◆ Required action: Among the entries that follow, the required portion opens with the line containing "rewrite fmap_cons. cbn" and closes with the line containing "Proof. unfold is_action. apply _. Defined.". Give that portion again exactly, and nothing else.

◆ Information shown:
○ ○ ○

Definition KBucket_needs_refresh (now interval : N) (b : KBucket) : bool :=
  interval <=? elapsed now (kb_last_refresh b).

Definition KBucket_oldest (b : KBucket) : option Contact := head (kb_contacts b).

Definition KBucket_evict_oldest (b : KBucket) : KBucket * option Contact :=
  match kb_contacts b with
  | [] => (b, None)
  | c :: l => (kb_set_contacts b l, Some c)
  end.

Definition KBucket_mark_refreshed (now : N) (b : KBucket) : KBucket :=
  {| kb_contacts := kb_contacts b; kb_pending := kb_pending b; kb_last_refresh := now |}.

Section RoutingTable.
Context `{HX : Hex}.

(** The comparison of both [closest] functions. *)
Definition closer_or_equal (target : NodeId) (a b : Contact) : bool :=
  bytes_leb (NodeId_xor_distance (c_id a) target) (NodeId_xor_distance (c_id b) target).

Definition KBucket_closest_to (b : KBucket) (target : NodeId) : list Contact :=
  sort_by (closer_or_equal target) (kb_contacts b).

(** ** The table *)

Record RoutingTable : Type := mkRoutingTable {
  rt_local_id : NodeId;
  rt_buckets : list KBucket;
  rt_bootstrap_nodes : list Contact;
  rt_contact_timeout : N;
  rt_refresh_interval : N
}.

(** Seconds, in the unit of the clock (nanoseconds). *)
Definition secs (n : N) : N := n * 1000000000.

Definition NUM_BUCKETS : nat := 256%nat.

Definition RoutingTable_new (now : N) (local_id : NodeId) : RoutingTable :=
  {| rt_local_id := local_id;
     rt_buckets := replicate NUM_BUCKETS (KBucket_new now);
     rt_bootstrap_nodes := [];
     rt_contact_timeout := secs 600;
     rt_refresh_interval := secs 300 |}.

○ ○ ○

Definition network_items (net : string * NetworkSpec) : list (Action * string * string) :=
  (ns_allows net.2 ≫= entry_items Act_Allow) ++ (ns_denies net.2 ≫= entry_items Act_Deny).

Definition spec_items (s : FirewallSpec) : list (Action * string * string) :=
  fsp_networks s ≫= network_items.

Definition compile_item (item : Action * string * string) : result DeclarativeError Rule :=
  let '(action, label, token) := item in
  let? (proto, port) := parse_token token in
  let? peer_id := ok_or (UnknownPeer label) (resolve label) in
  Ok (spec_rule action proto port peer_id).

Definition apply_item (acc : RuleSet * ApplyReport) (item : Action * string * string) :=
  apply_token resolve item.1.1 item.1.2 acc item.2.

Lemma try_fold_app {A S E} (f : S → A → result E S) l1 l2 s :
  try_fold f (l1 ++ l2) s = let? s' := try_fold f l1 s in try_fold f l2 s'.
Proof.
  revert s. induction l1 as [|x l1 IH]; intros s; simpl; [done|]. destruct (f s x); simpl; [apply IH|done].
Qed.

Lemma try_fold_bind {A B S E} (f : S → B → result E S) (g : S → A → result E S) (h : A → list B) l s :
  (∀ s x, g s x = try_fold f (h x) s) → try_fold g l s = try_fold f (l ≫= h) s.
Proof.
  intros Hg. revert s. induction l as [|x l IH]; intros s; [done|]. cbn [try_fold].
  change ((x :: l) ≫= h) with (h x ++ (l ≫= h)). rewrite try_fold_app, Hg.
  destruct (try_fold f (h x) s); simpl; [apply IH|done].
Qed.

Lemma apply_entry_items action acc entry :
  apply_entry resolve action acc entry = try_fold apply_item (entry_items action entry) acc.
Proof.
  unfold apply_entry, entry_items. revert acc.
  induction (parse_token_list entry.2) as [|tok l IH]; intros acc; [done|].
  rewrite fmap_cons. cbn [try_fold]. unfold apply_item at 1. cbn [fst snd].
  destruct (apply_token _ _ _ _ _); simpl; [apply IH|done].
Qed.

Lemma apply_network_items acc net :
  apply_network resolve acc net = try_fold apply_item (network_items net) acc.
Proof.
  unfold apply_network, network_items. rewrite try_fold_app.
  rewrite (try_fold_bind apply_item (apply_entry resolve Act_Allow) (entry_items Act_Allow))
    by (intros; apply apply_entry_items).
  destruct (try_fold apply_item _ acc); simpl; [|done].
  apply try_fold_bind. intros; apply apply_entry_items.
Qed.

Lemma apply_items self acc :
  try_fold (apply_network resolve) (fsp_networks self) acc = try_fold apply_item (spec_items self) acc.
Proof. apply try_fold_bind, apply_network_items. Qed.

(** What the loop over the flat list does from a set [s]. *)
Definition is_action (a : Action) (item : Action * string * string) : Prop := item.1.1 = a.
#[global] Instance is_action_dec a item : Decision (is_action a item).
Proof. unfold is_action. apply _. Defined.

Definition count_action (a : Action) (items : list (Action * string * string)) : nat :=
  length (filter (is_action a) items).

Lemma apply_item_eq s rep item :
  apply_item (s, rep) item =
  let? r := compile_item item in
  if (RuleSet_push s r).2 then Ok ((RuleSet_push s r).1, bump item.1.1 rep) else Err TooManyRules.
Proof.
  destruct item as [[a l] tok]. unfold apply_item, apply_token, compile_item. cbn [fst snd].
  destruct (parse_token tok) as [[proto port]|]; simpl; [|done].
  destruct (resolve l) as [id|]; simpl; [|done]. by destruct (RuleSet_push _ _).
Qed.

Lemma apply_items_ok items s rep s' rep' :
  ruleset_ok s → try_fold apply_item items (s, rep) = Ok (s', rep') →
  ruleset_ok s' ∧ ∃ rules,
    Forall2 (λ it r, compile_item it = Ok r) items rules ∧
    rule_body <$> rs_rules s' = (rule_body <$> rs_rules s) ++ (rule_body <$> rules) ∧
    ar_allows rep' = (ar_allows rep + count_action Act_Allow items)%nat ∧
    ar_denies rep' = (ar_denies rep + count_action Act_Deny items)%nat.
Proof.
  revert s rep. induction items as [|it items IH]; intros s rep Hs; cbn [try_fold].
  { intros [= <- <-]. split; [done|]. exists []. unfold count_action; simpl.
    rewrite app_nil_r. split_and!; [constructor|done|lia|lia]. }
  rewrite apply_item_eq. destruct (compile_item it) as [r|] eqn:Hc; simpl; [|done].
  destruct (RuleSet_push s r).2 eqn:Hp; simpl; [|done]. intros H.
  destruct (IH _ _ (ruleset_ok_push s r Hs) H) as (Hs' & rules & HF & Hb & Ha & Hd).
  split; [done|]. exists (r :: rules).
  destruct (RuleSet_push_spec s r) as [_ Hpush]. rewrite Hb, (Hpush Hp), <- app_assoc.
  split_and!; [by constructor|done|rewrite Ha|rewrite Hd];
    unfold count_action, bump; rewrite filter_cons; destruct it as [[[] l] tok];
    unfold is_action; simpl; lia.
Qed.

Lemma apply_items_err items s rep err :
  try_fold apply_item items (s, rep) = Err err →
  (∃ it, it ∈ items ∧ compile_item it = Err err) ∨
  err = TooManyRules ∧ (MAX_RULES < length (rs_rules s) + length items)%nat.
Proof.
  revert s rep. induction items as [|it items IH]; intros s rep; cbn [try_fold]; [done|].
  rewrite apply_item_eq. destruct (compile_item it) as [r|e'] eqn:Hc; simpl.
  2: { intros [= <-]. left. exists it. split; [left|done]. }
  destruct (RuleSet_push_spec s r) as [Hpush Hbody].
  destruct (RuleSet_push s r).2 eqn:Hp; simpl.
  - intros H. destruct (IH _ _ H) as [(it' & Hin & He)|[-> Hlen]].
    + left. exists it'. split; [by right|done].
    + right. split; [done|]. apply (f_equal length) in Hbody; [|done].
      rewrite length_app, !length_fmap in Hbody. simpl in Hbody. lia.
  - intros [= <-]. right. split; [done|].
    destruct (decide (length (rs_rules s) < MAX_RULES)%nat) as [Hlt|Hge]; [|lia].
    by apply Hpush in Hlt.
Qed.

○ ○ ○

◆ Written answer:
  rewrite fmap_cons. cbn [try_fold]. unfold apply_item at 1. cbn [fst snd].
  destruct (apply_token _ _ _ _ _); simpl; [apply IH|done].
Qed.

Lemma apply_network_items acc net :
  apply_network resolve acc net = try_fold apply_item (network_items net) acc.
Proof.
  unfold apply_network, network_items. rewrite try_fold_app.
  rewrite (try_fold_bind apply_item (apply_entry resolve Act_Allow) (entry_items Act_Allow))
    by (intros; apply apply_entry_items).
  destruct (try_fold apply_item _ acc); simpl; [|done].
  apply try_fold_bind. intros; apply apply_entry_items.
Qed.

Lemma apply_items self acc :
  try_fold (apply_network resolve) (fsp_networks self) acc = try_fold apply_item (spec_items self) acc.
Proof. apply try_fold_bind, apply_network_items. Qed.

(** What the loop over the flat list does from a set [s]. *)
Definition is_action (a : Action) (item : Action * string * string) : Prop := item.1.1 = a.
#[global] Instance is_action_dec a item : Decision (is_action a item).
Proof. unfold is_action. apply _. Defined.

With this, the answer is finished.